Major Depressive Disorder
Major Depressive Disorder (MDD) is a serious and debilitating illness that, just like severe compassion fatigue, can interfere with your quality of life. In order to meet the criteria for MDD, one of the following core symptoms must be present – a depressed mood (e.g., sadness) or a loss of interest in things you once found pleasurable. In addition, at least four of the following symptoms have been present for a minimum of two weeks:
- Considerable weight loss or decrease in appetite, or significant weight gain or increase in appetite.
- Loss of energy or feeling fatigued on most days.
- Insomnia (sleeping too little) or hypersomnia (sleeping too much) nearly every night.
- Trouble concentrating or making decisions.
- Psychomotor agitation (e.g., feeling restless, “on edge”), or psychomotor retardation (e.g., slow speech and/or movement).
- Chronic feelings of worthlessness and/or guilt.
- Frequent thoughts of death and dying, thoughts of suicide with or without a plan, and/or suicide attempts.
Persistent Depressive Disorder
Once known as Dysthymia, Persistent Depressive Disorder or PDD is a milder, yet chronic form of depression. In order to be diagnosed with PDD, you likely have been struggling with the “blahs” for at least two years, and have had at least two of the following symptoms present on more days than not:
- Trouble sleeping (too little or too much)
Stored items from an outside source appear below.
Lemma searchChildren_frame fuel arena line offset escape children :
  forall s st,
    returns (fun r => sameButCache st r.2 /\ (r.1 = s \/ found r.1 = PUSH))
      (searchChildren fuel arena line offset escape children s st).
Proof.
  induction children as [|child children IH]; intros s st; simpl;
    [split; [done | by left]|].
  eapply (returns_bind (fun r => sameButCache st r.2 /\ (r.1 = s \/ found r.1 = PUSH))).
  - destruct (present (open (arena child))) as [o|]; simpl;
      [|split; [done | by left]].
    eapply returns_bind; [apply matchWithEscape_frame|].
    intros [[p m] st1] H. simpl in *.
    destruct ((0 <=? p) && _); simpl; (split; [done|]); [right | left]; done.
  - intros [s1 st1] [Hf Hs]. simpl in *.
    eapply returns_impl; [|apply IH]. intros [s2 st2] [Hf2 Hs2]. simpl in *.
    split; [eauto using sameButCache_trans|].
    destruct Hs2 as [->|]; auto.
Qed.

(** The search of an iteration never throws; it changes nothing but the
    cache, and it finds a closing transition only for a pattern with a closer. *)
Lemma search_frame fuel arena line offset P matched0 st :
  returns (fun r => sameButCache st r.2 /\
                    (found r.1 = POP -> present (close (arena P)) <> None))
    (search fuel arena line offset P matched0 st).
Proof.
  rewrite search_unfold.
  eapply returns_bind; [apply searchClose_frame|].
  intros [s1 st1] [Hf Hs]. simpl in *.
  eapply returns_impl; [|apply searchChildren_frame].
  intros [s2 st2] [Hf2 Hs2]. simpl in *.
  split; [eauto using sameButCache_trans|].
  intros Hpop. destruct Hs2 as [->|]; [|congruence].
  destruct Hs as [->|(_ & _ & ?)]; done.
Qed.

End ScannerFacts.

(** * The pattern-context stack is never empty *)

Section Invariant.

Context {engine : RegExpEngine} {host : Host}.

Lemma rooted_nonempty cfg st : rooted cfg st -> patternContext st <> [].
Proof. intros [_ [upper H]]. rewrite H. by destruct upper. Qed.

Lemma rooted_same cfg a b :
  patternContext a = patternContext b -> rooted cfg a -> rooted cfg b.
Proof. intros H [Hc [upper Hu]]. split; [done|]. exists upper. congruence. Qed.

(** A transition keeps the root at the bottom: an opening pushes, and a
    closing pops a pattern that has a closer, which the root has not. *)
Lemma transition_rooted cfg line offset P rest s st :
  hooksKeepContext cfg -> rooted cfg st -> patternContext st = P :: rest ->
  (found s = POP -> present (close (arena cfg P)) <> None) ->
  found s <> NoneFound ->
  returns (fun r => rooted cfg r.2 /\ l_prePattern r.1 = P /\
                    l_open r.1 = match found s with PUSH => true | _ => false end)
    (transition cfg line offset P s st).
Proof.
  intros (HbE & HaE & HbX & HaX) [Hroot [upper Hu]] Hctx Hpop Hfound.
  unfold transition.
  destruct (found s) eqn:Ef; [| |done]; simpl.
  - split; [|done]. split; [done|]. exists (nextPattern s :: upper).
    cbn [patternContext set_textBefore]. rewrite HaE.
    cbn [patternContext pushPatternContext set_patternContext]. rewrite HbE.
    simpl. by rewrite Hu.
  - unfold popPatternContext. rewrite HbX. simpl. rewrite Hctx. simpl.
    unfold getCurrentPattern. rewrite HaX. simpl.
    destruct upper as [|q upper]; simpl in Hu.
    + rewrite Hctx in Hu. inversion Hu; subst. by destruct (Hpop eq_refl).
    + rewrite Hctx in Hu. inversion Hu; subst.
      destruct (upper ++ [self cfg])%list as [|x xs] eqn:E;
        [by destruct upper|].
      simpl. split; [|done]. split; [done|]. exists upper.
      cbn [patternContext set_textBefore]. by rewrite HaX.
Qed.

Lemma createLayers_loop_rooted cfg line :
  hooksKeepContext cfg ->
  forall fuel offset matched0 acc st,
    rooted cfg st ->
    returns (fun r => rooted cfg r.2 /\
               forall l, l ∈ r.1 -> l ∈ acc \/
                 (l_open l = false -> present (close (arena cfg (l_prePattern l))) <> None))
      (createLayers_loop fuel cfg line offset matched0 acc st).
Proof.
  intros Hhooks.
  induction fuel as [|fuel IH]; intros offset matched0 acc st Hr; simpl; [done|].
  destruct (offset <? strlen line); [|simpl; auto].
  pose proof (rooted_nonempty _ _ Hr) as Hne.
  unfold getCurrentPattern at 1.
  destruct (patternContext st) as [|P rest] eqn:Hctx; [done|]. simpl.
  eapply returns_bind; [apply search_frame|].
  intros [s st1] [Hsame Hpop]. simpl in *.
  apply sameButCache_context in Hsame.
  assert (Hr1 : rooted cfg st1) by (eapply rooted_same; [|exact Hr]; done).
  assert (Hstep : found s <> NoneFound ->
    returns (fun r => rooted cfg r.2 /\
               forall l, l ∈ r.1 -> l ∈ acc \/
                 (l_open l = false -> present (close (arena cfg (l_prePattern l))) <> None))
      (let* (layer, st0) := transition cfg line offset P s st1 in
       createLayers_loop fuel cfg line (pos s + matchedLength (matched s))
         (matched s) (acc ++ [layer]) st0)).
  { intros Hf.
    eapply returns_bind.
    - eapply (transition_rooted cfg line offset P rest s st1); try done.
      by rewrite <- Hsame, Hctx.
    - intros [layer st2] (Hr2 & Hpre & Hopen). simpl in *.
      eapply returns_impl; [|by apply IH].
      intros [ls st3] [Hr3 Hls]. simpl in *. split; [done|].
      intros l Hl. destruct (Hls l Hl) as [Hin|Hc]; [|by right].
      apply elem_of_app in Hin as [Hin|Hin]; [by left|right].
      apply list_elem_of_singleton in Hin. subst l. rewrite Hpre, Hopen.
      destruct (found s); [done | auto | done]. }
  destruct (found s) eqn:Ef; [by apply Hstep | by apply Hstep |].
  simpl. split; [|auto]. eapply rooted_same; [|exact Hr1]. done.
Qed.

(** The dispatcher does not touch the pattern-context stack. *)
Lemma syncState_context arena st stream layer st' :
  syncState arena st stream layer = Done st' ->
  patternContext st' = patternContext st.
Proof.
  unfold syncState, popStateContext.
  destruct (l_open layer && _); [by intros [= <-]|].
  destruct (negb (l_open layer) && _); [|by intros [= <-]].
  destruct (stateContext st); [done | by intros [= <-]].
Qed.

Lemma shiftLayers_context st : patternContext (shiftLayers st) = patternContext st.
Proof. unfold shiftLayers. by destruct (layers st) as [[|? ?]|]. Qed.

Lemma newlineAtEol_context stream st :
  patternContext (newlineAtEol stream st) = patternContext st.
Proof. unfold newlineAtEol. by destruct (eol stream). Qed.

Lemma setLocalState_context v st :
  patternContext (setLocalState v st) = patternContext st.
Proof. unfold setLocalState. by destruct (stateContext st). Qed.

Lemma tokenPattern_context arena stream st style stream' st' :
  tokenPattern arena stream st = Done (style, stream', st') ->
  patternContext st' = patternContext st.
Proof.
  unfold tokenPattern. destruct (firstLayer st) as [layer|]; [|done].
  destruct (patternStyles _) as [[o c]|]; [|done].
  destruct (negb _); [done|]. intros H.
  apply bind_Done in H as [st1 [Hs H]]. apply syncState_context in Hs.
  inversion H; subst. by rewrite newlineAtEol_context, shiftLayers_context.
Qed.

Lemma tokenUntil_context arena stream st until shift sync style stream' st' :
  tokenUntil arena stream st until shift sync = Done (style, stream', st') ->
  patternContext st' = patternContext st.
Proof.
  unfold tokenUntil.
  destruct (match getLocalMode st ≫= modeToken with Some _ => _ | None => _ end)
    as [[style0 stream0] st0] eqn:E.
  assert (H0 : patternContext st0 = patternContext st).
  { destruct (getLocalMode st ≫= modeToken) as [tok|]; [|by inversion E].
    destruct (tok stream (getLocalState st)) as [[a b] c].
    inversion E; subst. apply setLocalState_context. }
  intros H. apply bind_Done in H as [st1 [Hs H]]. inversion H; subst.
  rewrite newlineAtEol_context, <- H0.
  destruct (firstLayer st0) as [layer|]; [|by inversion Hs].
  destruct (ss_pos stream' =? until); [|by inversion Hs].
  apply bind_Done in Hs as [st2 [Hs Hd]].
  assert (patternContext st2 = patternContext st0).
  { destruct sync; [by eapply syncState_context | by inversion Hs]. }
  inversion Hd; subst. destruct shift; [by rewrite shiftLayers_context|done].
Qed.

Lemma dispatch_context arena stream st style stream' st' :
  dispatch arena stream st = Done (style, stream', st') ->
  patternContext st' = patternContext st.
Proof.
  unfold dispatch. destruct (firstLayer st) as [layer|].
  - destruct (ss_start stream <? l_pos layer); [apply tokenUntil_context|].
    destruct (ss_start stream =? l_pos layer).
    + destruct (patternStyles _); [apply tokenPattern_context|].
      destruct (l_open layer && _).
      { intros H. apply tokenUntil_context in H. rewrite H.
        by destruct (truthy _). }
      destruct (negb (l_open layer) && _); [|apply tokenUntil_context].
      intros H. apply bind_Done in H as [st1 [Hp H]].
      apply tokenUntil_context in H. rewrite H.
      destruct (truthy _); [|by inversion Hp].
      unfold popStateContext in Hp. destruct (stateContext st); [done|].
      by inversion Hp.
    + destruct (ss_start stream <? _); [apply tokenUntil_context|done].
  - destruct (getLocalMode st ≫= modeToken) as [tok|]; [|by intros [= _ _ <-]].
    destruct (tok stream (getLocalState st)) as [[a b] c].
    intros [= _ _ <-]. apply setLocalState_context.
Qed.

Lemma defaultBeforeEnter_context st info :
  patternContext (defaultBeforeEnter st info) = patternContext st.
Proof. done. Qed.

Lemma defaultAfterExit_context st info :
  patternContext (defaultAfterExit st info) = patternContext st.
Proof.
  unfold defaultAfterExit. destruct (i_pattern info); [|done].
  by destruct (_ || _).
Qed.

Lemma finalParserConfig_hooks parserConfig :
  hooksKeepContext parserConfig -> hooksKeepContext (finalParserConfig parserConfig).
Proof.
  intros (HbE & HaE & HbX & HaX). repeat split; try done.
  - intros st info. simpl. rewrite HbE. apply defaultBeforeEnter_context.
  - intros st info. simpl. rewrite HaX. apply defaultAfterExit_context.
Qed.

Lemma startState_rooted parserConfig :
  rooted (finalParserConfig parserConfig) (startState parserConfig).
Proof. split; [done|]. by exists []. Qed.

Lemma reachable_rooted parserConfig st :
  hooksKeepContext parserConfig -> reachable parserConfig st ->
  rooted (finalParserConfig parserConfig) st.
Proof.
  intros Hhooks. apply finalParserConfig_hooks in Hhooks.
  induction 1 as [|st fuel line offset ls st' _ IH Hc
                  |st fuel stream style stream' st' _ IH Ht].
  - apply startState_rooted.
  - pose proof (createLayers_loop_rooted _ line Hhooks fuel offset None [] st IH) as Hr.
    unfold createLayers in Hc. rewrite Hc in Hr. by destruct Hr.
  - unfold token in Ht. apply bind_Done in Ht as [st1 [Hs Hd]].
    apply dispatch_context in Hd. eapply rooted_same; [symmetry; exact Hd|].
    unfold scanLine in Hs.
    destruct (negb (start st) || sol stream); [|inversion Hs; by subst].
    apply bind_Done in Hs as [[ls st2] [Hc Hs]]. inversion Hs; subst.
    pose proof (createLayers_loop_rooted _ (ss_string stream) Hhooks fuel
                  (ss_start stream) None [] (set_useRoot false (set_start true st))) as Hr.
    unfold createLayers in Hc. rewrite Hc in Hr.
    eapply rooted_same; [|apply Hr]; [done|].
    eapply rooted_same; [|exact IH]. done.
Qed.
- Loss of energy, feeling fatigued
- Appetite disturbance (eating too much or too little)
- Feeling hopeless
- Difficulty concentrating or making decisions
- Low self-esteem
Getting Help for Depression or Compassion Fatigue
You probably recognize many overlapping symptoms between depression and compassion fatigue, and both can take a toll on your well-being. If you suspect that you may be struggling with compassion fatigue, depression, or both, it is best to seek the opinion of a professional to get the help you deserve.